● Exercise details: Among the entries below, please show each line that carries the word "TrimSpace".

● Recorded data:
(* ===== verification/Device.v ===== *)
(** * Devices and filesystems of a node: [azure_common_linux.go]

    The search for the device of a LUN, the decision to format a disk, the
    checks with fsck, the sizes, the statistics of a volume and what happens to
    a device when its volume is unstaged.  A call of the operating system is a
    point at which other requests may run ([svc]). *)
From stdpp Require Import gmap strings list.
From Stdlib Require Import ZArith QArith Lia.
From S2P Require Import Prelude GoStrings GoErr Consts Util AzureTypes Optimization DiskUtils Cloud ControllerCommon DriverState Host.
Local Open Scope string_scope.
Local Open Scope Z_scope.
Local Open Scope list_scope.

(** ** Constants and texts *)
Definition sysClassBlockPath : string := "/sys/class/block/".
Definition fsckErrorsCorrected : Z := 1.
Definition fsckErrorsUncorrected : Z := 4.
Definition fsckOperationalError : Z := 8.
Definition fsIocShutdown : Z := 0x8004587D.
(** [unix.BLKFLSBUF] *)
Definition BLKFLSBUF : Z := 0x1261.
(** [%v] of a list of strings *)
Definition show_list (l : list string) : string := "[" +:+ Join l " " +:+ "]".
(** [s[strings.LastIndex(s, "/")+1:]] *)
Definition last_segment (s : string) : string := default "" (last (Split s "/")).
(** [strings.TrimSpace] of an output is empty. *)
Definition blank (s : string) : bool := String.eqb (TrimSpace s) "".
Definition superblock_unreadable : string :=
  "superblock could not be read or does not describe a valid ext2/ext3/ext4".

(** [wholeDiskNameRegexp.FindString]: [^sd[a-z]+|^nvme[0-9]+n[0-9]+], leftmost
    alternative first, each repetition as long as it can be. *)
Fixpoint take_while (f : Ascii.ascii → bool) (s : string) : string :=
  match s with
  | String c s' => if f c then String c (take_while f s') else ""
  | EmptyString => ""
  end.
Definition is_lower (c : Ascii.ascii) : bool :=
  let n := Ascii.N_of_ascii c in (97 <=? n)%N && (n <=? 122)%N.
(** [azuredisk/azure_common_linux.go wholeDiskNameRegexp] *)
Definition wholeDiskName (s : string) : string :=
  let sd := take_while is_lower (str_drop 2 s) in
  if HasPrefix s "sd" && negb (String.eqb sd "") then "sd" +:+ sd
  else if HasPrefix s "nvme" then
    let a := take_while is_digit (str_drop 4 s) in
    let rest := str_drop (String.length a) (str_drop 4 s) in
    let b := take_while is_digit (str_drop 1 rest) in
    if negb (String.eqb a "") && HasPrefix rest "n" && negb (String.eqb b "")
    then "nvme" +:+ a +:+ "n" +:+ b else ""
  else "".

(** The LUN of an entry of /sys/bus/scsi/devices that is looked at further:
    the entry has the form [host:channel:target:lun], and when no link under
    /dev/disk/azure is known the hosts 0 to 3 of the OS disks are skipped. *)
Definition scsi_lun (azureDisks : list string) (name : string) : option Z :=
  match Split name ":" with
  | target :: _ :: _ :: l :: _ =>
      if match azureDisks with
         | [] => match Atoi target with Some t => 3 <? t | None => false end
         | _ => true
         end
      then Atoi l else None
  | _ => None
  end.

(** csi.VolumeUsage *)
Inductive UsageUnit := USAGE_BYTES | USAGE_INODES.
Record VolumeUsage := MkVolumeUsage {
  u_Unit : UsageUnit; u_Available : Z; u_Total : Z; u_Used : Z;
}.

Section device.
  Context {W : Type} `{!Cloud W} `{!Host W} `{!DeviceIO W}.
  Context (others : point → CState W → CState W).
  Local Notation D := (M (DState W)).
  Local Notation svc := (svc others).

(** ** The device of a LUN *)
  (** [azuredisk/azure_common_linux.go listAzureDiskPath 74-81] *)
Fixpoint azure_links (azureDiskPath : string) (names : list string) : D (list string) :=
  match names with
  | [] => ret []
  | name :: names' =>
      let! r := try (svc (io_Readlink (filepath_Join [azureDiskPath; name]))) in
      let! rest := azure_links azureDiskPath names' in
      ret (match r with inr link => last_segment link :: rest | inl _ => rest end)
  end.
  (** [azuredisk/azure_common_linux.go listAzureDiskPath] *)
Fixpoint listAzureDiskPath_in (paths : list string) : D (list string) :=
  match paths with
  | [] => ret []
  | azureDiskPath :: paths' =>
      let! r := try (svc (io_ReadDir azureDiskPath)) in
      let! here := match r with inr dirs => azure_links azureDiskPath dirs | inl _ => ret [] end in
      let! rest := listAzureDiskPath_in paths' in
      ret (here ++ rest)
  end.
  (** [azuredisk/azure_common_linux.go listAzureDiskPath] *)
Definition listAzureDiskPath : D (list string) :=
  listAzureDiskPath_in ["/dev/disk/azure/"; "/dev/disk/azure/scsi0/"].

  (** [azuredisk/azure_common_linux.go getDiskLinkByDevName 93-104] *)
Fixpoint link_to (devLinkPath devName : string) (names : list string) : D (option string) :=
  match names with
  | [] => ret None
  | name :: names' =>
      let diskPath := devLinkPath +:+ name in
      let! r := try (svc (io_Readlink diskPath)) in
      match r with
      | inl _ => link_to devLinkPath devName names'
      | inr link => if HasSuffix link devName then ret (Some diskPath)
                    else link_to devLinkPath devName names'
      end
  end.
  (** [azuredisk/azure_common_linux.go getDiskLinkByDevName] *)
Definition getDiskLinkByDevName (devLinkPath devName : string) : D string :=
  let! r := try (svc (io_ReadDir devLinkPath)) in
  match r with
  | inl e => fail (ENew ("read " +:+ devLinkPath +:+ " error: " +:+ Error e))
  | inr dirs =>
      let! l := link_to devLinkPath devName dirs in
      match l with
      | Some diskPath => ret diskPath
      | None => fail (ENew ("device name(" +:+ devName +:+ ") is not found under " +:+ devLinkPath))
      end
  end.

  (** [azuredisk/azure_common_linux.go scsiHostRescan] *)
Definition scsiHostRescan : D unit :=
  let scsiPath := "/sys/class/scsi_host/" in
  let! r := try (svc (io_ReadDir scsiPath)) in
  match r with
  | inl _ => ret ()
  | inr dirs => for_each dirs (λ name,
      let! _ := try (svc (io_WriteFile (scsiPath +:+ name +:+ "/scan") "- - -")) in ret ())
  end.

  (** [azuredisk/azure_common_linux.go findDiskByLunWithConstraint 376-385] The
      name of a device that is no system disk. *)
Fixpoint device_link (devLinkPaths : list string) (devName : string) : D string :=
  match devLinkPaths with
  | [] => ret ("/dev/" +:+ devName)
  | devLinkPath :: paths' =>
      let! r := try (getDiskLinkByDevName devLinkPath devName) in
      match r with inr diskPath => ret diskPath | inl _ => device_link paths' devName end
  end.
  (** The file [p] holds [expected], up to case and surrounding space. *)
Definition file_says (p expected : string) : D bool :=
  let! r := try (svc (io_ReadFile p)) in
  ret (match r with inr s => String.eqb (ToUpper (TrimSpace s)) expected | inl _ => false end).

Definition scsiPath : string := "/sys/bus/scsi/devices".
  (** [azuredisk/azure_common_linux.go findDiskByLunWithConstraint 309-388] One
      entry: [Some] is the device that is returned, [None] continues.  A block
      directory without entries is indexed out of range. *)
Definition scsi_entry (lun : Z) (azureDisks : list string) (name : string) : D (option string) :=
  if negb (bool_decide (scsi_lun azureDisks name = Some lun)) then ret None
  else
    let! vendor := file_says (filepath_Join [scsiPath; name; "vendor"]) "MSFT" in
    if negb vendor then ret None
    else
      let! model := file_says (filepath_Join [scsiPath; name; "model"]) "VIRTUAL DISK" in
      if negb model then ret None
      else
        let! r := try (svc (io_ReadDir (filepath_Join [scsiPath; name; "block"]))) in
        match r with
        | inl _ => ret None
        | inr dev =>
            let! devName := lift (deref (head dev)) in
            if bool_decide (devName ∈ azureDisks) then ret None
            else
              let! p := device_link ["/dev/disk/azure/scsi1/"; "/dev/disk/by-id/"] devName in
              ret (Some p)
        end.
  (** [azuredisk/azure_common_linux.go findDiskByLunWithConstraint 308-389] *)
Fixpoint scsi_entries (lun : Z) (azureDisks : list string) (names : list string) : D string :=
  match names with
  | [] => ret ""
  | name :: names' =>
      let! r := scsi_entry lun azureDisks name in
      match r with Some p => ret p | None => scsi_entries lun azureDisks names' end
  end.
  (** [azuredisk/azure_common_linux.go findDiskByLunWithConstraint] The error that
      is returned at the end is the outer one, which is never set. *)
Definition findDiskByLunWithConstraint (lun : Z) (azureDisks : list string) : D string :=
  let! r := try (svc (io_ReadDir scsiPath)) in
  match r with
  | inl _ => ret ""
  | inr dirs => scsi_entries lun azureDisks dirs
  end.

  (** [azuredisk/azure_common_linux.go findDiskByLun 137-144] *)
Fixpoint first_link (devPaths : list string) : D (option string) :=
  match devPaths with
  | [] => ret None
  | devPath :: devPaths' =>
      let! r := try (svc (os_Stat devPath)) in
      match r with
      | inl _ => first_link devPaths'
      | inr _ =>
          let! l := try (svc (io_Readlink devPath)) in
          match l with inr _ => ret (Some devPath) | inl _ => first_link devPaths' end
      end
  end.
  (** [azuredisk/azure_common_linux.go findDiskByLun] *)
Definition findDiskByLun (lun : Z) : D string :=
  let! azureDisks := listAzureDiskPath in
  let! r := try (findDiskByLunWithConstraint lun azureDisks) in
  let device := match r with inr device => device | inl _ => "" end in
  if negb (String.eqb device "") then ret device
  else
    let! l := first_link ["/dev/disk/azure/scsi1/lun" +:+ Itoa lun;
                          "/dev/disk/azure/data/by-lun/" +:+ Itoa lun] in
    match l with
    | Some p => ret p
    | None => fail (ENew ("failed to find disk by lun " +:+ Itoa lun))
    end.
(* ===== verification/Node.v ===== *)
(** * The node server: [nodeserver.go]

    Stage, unstage, publish, unpublish, expand, the statistics of a volume and the
    description of the node.  Each handler is one definition, composed of its
    larger blocks; the locks of the volumes are those of the driver object.
    [NodeCloud W] is what the vendored cloud provider and the instance metadata
    tell a node about itself. *)
From stdpp Require Import gmap strings list.
From Stdlib Require Import ZArith QArith Lia.
From S2P Require Import Prelude GoStrings GoErr Consts Util AzureTypes Optimization DiskUtils Cloud DemoCloud Kube ControllerCommon DriverState Driver Host Device Wireserver NodeVolume DiskCounts.
Local Open Scope string_scope.
Local Open Scope Z_scope.
Local Open Scope list_scope.

(** ** Requests *)
(** csi.NodeStageVolumeRequest *)
Record NodeStageVolumeRequest := MkNodeStageVolumeRequest {
  stage_VolumeId : string; stage_StagingTargetPath : string;
  stage_VolumeCapability : option VolumeCapability;
  stage_VolumeContext : gmap string string; stage_PublishContext : gmap string string;
}.
(** csi.NodePublishVolumeRequest *)
Record NodePublishVolumeRequest := MkNodePublishVolumeRequest {
  np_VolumeId : string; np_StagingTargetPath : string; np_TargetPath : string;
  np_VolumeCapability : option VolumeCapability; np_Readonly : bool;
  np_VolumeContext : gmap string string; np_PublishContext : gmap string string;
}.
(** csi.NodeExpandVolumeRequest *)
Record NodeExpandVolumeRequest := MkNodeExpandVolumeRequest {
  ne_VolumeId : string; ne_VolumePath : string; ne_RequiredBytes : Z;
  ne_VolumeCapability : option VolumeCapability;
}.
(** csi.NodeGetInfoResponse *)
Record NodeInfoResponse := MkNodeInfoResponse {
  ni_NodeId : string; ni_MaxVolumesPerNode : Z; ni_Topology : gmap string string;
}.
(** armcompute instance metadata: the name and the scale set. *)
Record ComputeMetadata := MkComputeMetadata { cm_Name : string; cm_VMScaleSetName : string }.
Class NodeCloud (W : Type) := {
  cloud_GetZone : M W string;                     (**r the failure domain *)
  cloud_Instances : bool;                         (**r the provider has instances *)
  instances_InstanceType : string → M W string;
  GetMetadata : M W (option ComputeMetadata);
}.
Inductive node_cloud_call {W} `{!NodeCloud W} : ∀ A, M W A → Prop :=
  | call_GetZone : node_cloud_call _ cloud_GetZone
  | call_InstanceType n : node_cloud_call _ (instances_InstanceType n)
  | call_GetMetadata : node_cloud_call _ GetMetadata.

Definition invalid_argument (msg : string) : gerr := EStatus codes.InvalidArgument msg.
(* ===== verification/NodeFrame.v ===== *)
(** * What the operations of the node leave alone

    The calls of the node server, and the lemmas that its operations are made of
    them ([Frame]).  [node_safe_call] leaves out the commands that create a
    filesystem and the change of its size, so that a theorem can say that none was
    run. *)
From stdpp Require Import gmap strings list.
From Stdlib Require Import ZArith QArith Lia.
From S2P Require Import Prelude GoStrings GoErr Consts Util AzureTypes Optimization DiskUtils Cloud CloudProvider Kube ControllerCommon Moments AttachProofs ManagedDisk DriverState Driver Frame Host Device Wireserver NodeVolume Node.
Local Open Scope string_scope.
Local Open Scope Z_scope.
Local Open Scope list_scope.

(** ** The calls *)
Inductive clock_call {W} `{!Cloud W} : ∀ A, M W A → Prop :=
  | clock_Now : clock_call _ Now
  | clock_ctx_Wait c t : clock_call _ (ctx_Wait c t).
Inductive device_call {W} `{!DeviceIO W} `{MapOrder} : ∀ A, M W A → Prop :=
  | call_EvalSymlinks p : device_call _ (EvalSymlinks p)
  | call_Optimize skus root ni p a b c e g m :
      device_call _ (OptimizeDiskPerformance skus root ni p a b c e g m).
Inductive labels_call {W} `{!Kube W} : ∀ A, M W A → Prop :=
  | call_labels n k : labels_call _ (GetNodeInfoFromLabels n k).

Section calls.
  Context {W : Type} `{!Cloud W} `{!Kube W} `{!DiskRP W} `{!KubeNode W} `{!NodeCloud W} `{!Wire W}
          `{!Host W} `{!DeviceIO W} `{MapOrder}.
Definition node_safe_call (A : Type) (m : M W A) : Prop :=
  clock_call A m ∨ kube_call A m ∨ rp_call A m ∨ node_kube_call A m ∨ node_cloud_call A m ∨ wire_call A m ∨
  safe_host_call A m ∨ device_call A m ∨ labels_call A m.
Inductive mkfs_call : ∀ A, M W A → Prop :=
  | call_mkfs t args : mkfs_call _ (exec_CombinedOutput ("mkfs." +:+ t) args).
Inductive resize_call : ∀ A, M W A → Prop :=
  | call_Resize a b : resize_call _ (resize_Resize a b).
Definition node_call (A : Type) (m : M W A) : Prop :=
  node_safe_call A m ∨ mkfs_call A m ∨ resize_call A m.
End calls.
#[export] Hint Constructors clock_call device_call labels_call safe_host_call wire_call node_kube_call node_cloud_call
  mkfs_call resize_call : moves_db.
#[export] Hint Extern 1 (is_mkfs _ = false) => reflexivity : moves_db.

(** ** The operations *)
Section frame.
  Context {W : Type} `{!Cloud W} `{!Kube W} `{!DiskRP W} `{!KubeNode W} `{!NodeCloud W} `{!Wire W}
          `{!Host W} `{!DeviceIO W} `{MapOrder}.
  Context (d : DriverConfig) (n : NodeConfig) (isKataNode : bool)
          (DiskSkuMap : gmap string (gmap string DiskSkuInfo))
          (others : point → CState W → CState W).
  Context (calls : ∀ A, M W A → Prop).
  Context (P : DState W → Prop) (HP : frame calls others P).
  Context (Hsafe : ∀ A (m : M W A), node_safe_call A m → calls A m).

Lemma safe_clock A (m : M W A) : clock_call A m → calls A m.
Proof. intros. apply Hsafe. by left. Qed.
Lemma safe_kube A (m : M W A) : kube_call A m → calls A m.
Proof. intros. apply Hsafe. by right; left. Qed.
Lemma safe_rp A (m : M W A) : rp_call A m → calls A m.
Proof. intros. apply Hsafe. by do 2 right; left. Qed.
Lemma safe_node_kube A (m : M W A) : node_kube_call A m → calls A m.
Proof. intros. apply Hsafe. by do 3 right; left. Qed.
Lemma safe_node_cloud A (m : M W A) : node_cloud_call A m → calls A m.
Proof. intros. apply Hsafe. by do 4 right; left. Qed.
Lemma safe_wire A (m : M W A) : wire_call A m → calls A m.
Proof. intros. apply Hsafe. by do 5 right; left. Qed.
Lemma safe_host A (m : M W A) : safe_host_call A m → calls A m.
Proof. intros. apply Hsafe. by do 6 right; left. Qed.
Lemma safe_device A (m : M W A) : device_call A m → calls A m.
Proof. intros. apply Hsafe. by do 7 right; left. Qed.
Lemma safe_labels A (m : M W A) : labels_call A m → calls A m.
Proof. intros. apply Hsafe. by do 8 right. Qed.
  Local Hint Resolve safe_clock safe_kube safe_rp safe_node_kube safe_node_cloud safe_wire safe_host safe_device
    safe_labels : moves_db.
  Local Hint Extern 4 (calls _ _) => progress cbn [String.append] : moves_db.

● Response:
(** [strings.TrimSpace] of an output is empty. *)
Definition blank (s : string) : bool := String.eqb (TrimSpace s) "".
  ret (match r with inr s => String.eqb (ToUpper (TrimSpace s)) expected | inl _ => false end).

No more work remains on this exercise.